---
name: glm-coding
description: This skill provides specialized knowledge for integrating and using GLM-4.7 Coding Plan API (智谱编程套餐). Use this skill when working with GLM-4.7 for prompt optimization, code generation, or technical documentation tasks. GLM-4.7 uses a unique response format with reasoning_content field and requires special endpoint handling.
---

# GLM-4.7 Coding Plan Integration

This skill provides specialized knowledge for integrating and using GLM-4.7 Coding Plan API (智谱编程套餐) from Zhipu AI (智谱AI).

## Purpose

GLM-4.7 Coding Plan is a specialized OpenAI-compatible API designed for programming and code-related tasks.

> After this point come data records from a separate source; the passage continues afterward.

(** The end of [TryStartVault]: the local is moved into [AddProcess]. *)
Lemma StartVault_finish l n s :
  S l n → local_owned l n s →
  wp (vault_info ← local;
      assign_local (λ i, (VaultInfo_move i).2);;
      in_process (AddProcess (VaultInfo_move vault_info).1 0);;
      all ← in_process GetAll;
      in_process (WriteConfigFile all)) (λ _ s', process_owned s') s.
Proof.
  intros Hs (Hw & Hl & Hn). apply wp_bind. unfold wp at 1, local, gets. cbn [fst snd].
  apply wp_bind. unfold wp at 1, assign_local, modify. cbn [fst snd].
  match goal with |- wp ?m ?Q ?st => assert (Hp : preserves process_owned m); [|by apply (Hp st)] end.
  apply preserves_bind.
  - apply in_process_keeps, AddProcess_owned. unfold info_owned. cbn. by rewrite Hl, Hn.
  - intros []. apply preserves_bind; [apply in_process_keeps, preserves_gets|]. intros all.
    apply in_process_keeps, WriteConfigFile_owned.
Qed.

Lemma TryStartVault_owned q s :
  allowed q.(svr_vault_label) s.1 → owned S s.1 → wp (TryStartVault k q) (λ _ s', process_owned s') s.
Proof.
  intros Ha Hw. destruct s as [w i]. unfold TryStartVault. apply wp_bind.
  unfold wp at 1, in_process. cbn -[mbind].
  destruct (FindValidated_cases w) as [(n & -> & Hn)|(e & ->)]; [|done]. cbn [fst snd].
  do 3 (apply wp_bind; unfold wp at 1, assign_local, modify; cbn [fst snd]).
  match goal with |- wp _ _ ?st => assert (Hst : local_owned q.(svr_vault_label) n st) by done end.
  assert (Hkeys : preserves (local_owned (svr_vault_label q) n) (StartVaultKeys q))
    by (unfold StartVaultKeys; local_owned_solve).
  assert (Hdir : preserves (local_owned (svr_vault_label q) n) (StartVaultDir q))
    by (unfold StartVaultDir; local_owned_solve).
  assert (Hvlog : preserves (local_owned (svr_vault_label q) n) (StartVaultVlog q))
    by (unfold StartVaultVlog; local_owned_solve).
  apply wp_bind. eapply wp_mono; [by apply Hkeys|]. intros [[]|e|f] s1 Hs1; [|apply Hs1..].
  apply wp_bind. eapply wp_mono; [by apply Hdir|]. intros [[]|e|f] s2 Hs2; [|apply Hs2..].
  apply wp_bind. eapply wp_mono; [by apply Hvlog|]. intros [[]|e|f] s3 Hs3; [|apply Hs3..].
  by apply (StartVault_finish (svr_vault_label q) n); [apply Ha|].
Qed.

Lemma HandleStartVaultRequest_owned q w :
  allowed q.(svr_vault_label) w → owned S w → owned S (HandleStartVaultRequest k q w).2.
Proof.
  intros Ha Hw. unfold HandleStartVaultRequest, with_local.
  match goal with |- context [let '(_, _) := ?m ?s in _] =>
    assert (Hm : wp m (λ _ s', process_owned s') s) end.
  { apply wp_bind. eapply wp_mono with (Q := λ _ s', process_owned s').
    - apply wp_try_catch, wp_bind. eapply wp_mono; [by apply TryStartVault_owned|].
      by intros [[]|e|f] s' Hs'.
    - intros [[e|]|e|f] s' Hs'; try done. apply wp_bind.
      unfold wp at 1, local, gets. cbn [fst snd]. by apply in_process_keeps, Hs'; apply Send_owned. }
  unfold wp in Hm.
  match goal with |- context [let '(_, _) := ?x in _] => by destruct x as [r [w' i]] end.
Qed.

(** The body of a message asks for the vault [l]. *)
Definition body_asks (t : MessageTag) (body : bytes) (l : NonEmptyString) : Prop :=
  match t with
  | kStartVaultRequest => ∃ q, Parse StartVaultRequest_codec body = Ok q ∧ q.(svr_vault_label) = l
  | kTakeOwnershipRequest => ∃ q, Parse TakeOwnershipRequest_codec body = Ok q ∧ q.(tor_vault_label) = l
  | _ => False
  end.

Lemma dispatch_owned t body w :
  (∀ l, body_asks t body l → allowed l w) → owned S w → owned S (dispatch k t body w).2.
Proof.
  intros Ha Hw. destruct t; cbn [dispatch]; try done.
  all: try match goal with
    | |- owned _ ((lift_res ?p ≫= _) ?v).2 =>
        unfold mbind, M_bind, lift_res; destruct p as [m|e|f] eqn:Hp; [|done..]
    end.
  - apply preserves_at; [|exact Hw].
    unfold HandleValidateConnectionRequest, RemoveFromNewConnections, NewConnections.Remove,
      ClientConnections.Add. cbn zeta. owned_with ltac:(apply Send_owned).
  - apply preserves_at; [|exact Hw].
    unfold HandleChallengeResponse, ClientConnections.Validate.
    owned_with ltac:(apply Close_owned).
  - apply HandleStartVaultRequest_owned; [|done]. apply Ha. by exists m.
  - apply HandleTakeOwnershipRequest_owned; [|done]. apply Ha. by exists m.
  - apply preserves_at; [|exact Hw].
    unfold VaultManager.HandleVaultStarted, RemoveFromNewConnections, NewConnections.Remove,
      SymmKeyAndIV, GetPublicPmids, ClientConnections.FindValidatedName.
    owned_with ltac:(first [apply Send_owned | apply PM_HandleVaultStarted_owned]).
  - apply preserves_at; [|exact Hw].
    unfold HandleJoinedNetwork, ClientConnections.FindValidatedName, FindConnection,
      DoFindConnection. cbn zeta. owned_with ltac:(apply Send_owned).
  - apply preserves_at; [|exact Hw].
    unfold HandleLogMessage, ClientConnections.FindValidatedName, FindConnection,
      DoFindConnection. owned_with ltac:(apply Send_owned).
  - apply preserves_at; [|exact Hw].
    unfold HandleSetNetworkAsStable, ClientConnections.GetAll. owned_with ltac:(apply Send_owned).
  - apply preserves_at; [|exact Hw].
    unfold HandleNetworkStableRequest. owned_with ltac:(apply Send_owned).
Qed.

(** The message asks for the vault [l]: to start it, or to take it over. *)
Definition asks_for (bs : bytes) (l : NonEmptyString) : Prop :=
  ∃ t body, ParseTag bs = Ok (t, body) ∧ body_asks t body l.

Lemma HandleReceivedMessage_owned bs w :
  (∀ l, asks_for bs l → allowed l w) → owned S w → owned S (HandleReceivedMessage k bs w).2.
Proof.
  intros Ha Hw. unfold HandleReceivedMessage, try_catch, mbind, M_bind, lift_res.
  destruct (ParseTag bs) as [[t body]|e|f] eqn:Ht; [|done..].
  assert (Hb : ∀ l, body_asks t body l → allowed l w) by (intros l Hl; apply Ha; by exists t, body).
  pose proof (dispatch_owned t body w Hb Hw) as Hd.
  by destruct (dispatch k t body w) as [[?|?|?] w'].
Qed.
End handlers.

Section events.
Context (S : NonEmptyString → Identity → Prop).

Lemma fire_owned t r : preserves (owned S) (fire t r).
Proof.
  intros w [Hv Hq]. split; [done|]. cbn. apply Forall_app_2; [done|].
  apply Forall_fmap. by apply Forall_true.
Qed.

Lemma run_work_owned k : work_owned S k → preserves (owned S) (run_work k).
Proof.
  intros Hk. destruct k as [[lab|lab|k|k] r|i r]; cbn [run_work run_handler].
  - unfold OnStartTimer. owned_with ltac:(apply OnProcessExit_owned).
  - unfold OnStopTimer. owned_with ltac:(apply OnProcessExit_owned).
  - unfold NewConnections.OnTimer. owned_with ltac:(apply Close_owned).
  - unfold ClientConnections.OnTimer. owned_with ltac:(apply Close_owned).
  - by apply OnRestart_owned.
Qed.

Lemma handle_owned e w :
  (∀ k bs l, e = MessageReceived k bs → asks_for bs l → allowed S k l w) → owned S w → owned S (handle e w).2.
Proof.
  intros Ha Hw. destruct e as [k|k bs|k|r signum|j r|k r|k r|]; cbn [handle].
  - apply preserves_at; [|exact Hw]. unfold HandleNewConnection, NewConnections.Add. cbn zeta.
    owned_with ltac:(fail).
  - by apply HandleReceivedMessage_owned; [intros l; apply (Ha _ bs)|].
  - apply preserves_at; [|exact Hw].
    unfold VaultManager.HandleConnectionClosed, ClientConnections.Remove, NewConnections.Remove.
    owned_with ltac:(apply HandleConnectionClosed_owned).
  - apply preserves_at; [|exact Hw]. owned_with ltac:(apply OnSignal_owned).
  - apply preserves_at; [|exact Hw]. owned_with ltac:(apply fire_owned).
  - apply preserves_at; [|exact Hw]. owned_with ltac:(apply fire_owned).
  - apply preserves_at; [|exact Hw]. owned_with ltac:(apply fire_owned).
  - destruct Hw as [Hv Hq]. unfold mbind, M_bind, gets.
    destruct (queue w) as [|x q] eqn:E; [split; [done|]; cbn; by rewrite E|].
    apply Forall_cons in Hq as [Hx Hq]. unfold modify.
    apply (preserves_at (owned S) (run_work x)); [by apply run_work_owned|by split].
Qed.
End events.

(** C4: a name becomes the owner of a vault label only through a request for the vault of this
    very label - to start it, or to take it over - on a connection that is validated under this
    very name; no other event, and no message of a connection that is not validated, makes
    anybody an owner. *)
Theorem ownership_is_authorised e w l n :
  owns (handle e w).2 l n → ¬ owns w l n →
  ∃ k bs, e = MessageReceived k bs ∧ asks_for bs l ∧ validated w !! k = Some n.
Proof.
  intros Hn Hold.
  set (allowed_owner := λ l n, owns w l n ∨ ∃ k bs, e = MessageReceived k bs ∧ asks_for bs l ∧ validated w !! k = Some n).
  assert (Hw : owned allowed_owner w).
  { destruct (owned_owns w) as [Hv Hq]. split; (eapply Forall_impl; [done|]).
    - intros c [Hc Hf]. split; [by left|]. intros f Hf'. left. by apply Hf.
    - intros [h r|i r] Hk; [done|by left]. }
  assert (Ha : owned allowed_owner (handle e w).2).
  { apply handle_owned; [|done]. intros k bs l' -> Hask m Hm. right. by exists k, bs. }
  by destruct (owns_owned _ _ _ _ Ha Hn).
Qed.
End ownership.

This skill covers:
- API integration with correct endpoint format
- Response format handling (`reasoning_content` vs `content`)
- Performance characteristics and optimization strategies
- Best practices for prompt optimization

## When to Use This Skill

Use this skill when:
- Integrating GLM-4.7 Coding Plan API into applications
- Troubleshooting GLM API connection or response issues
- Optimizing prompts for video generation or other tasks
- Comparing GLM with other AI providers (DeepSeek, etc.)

## API Integration

### Endpoint Format (⚠️ Critical Difference)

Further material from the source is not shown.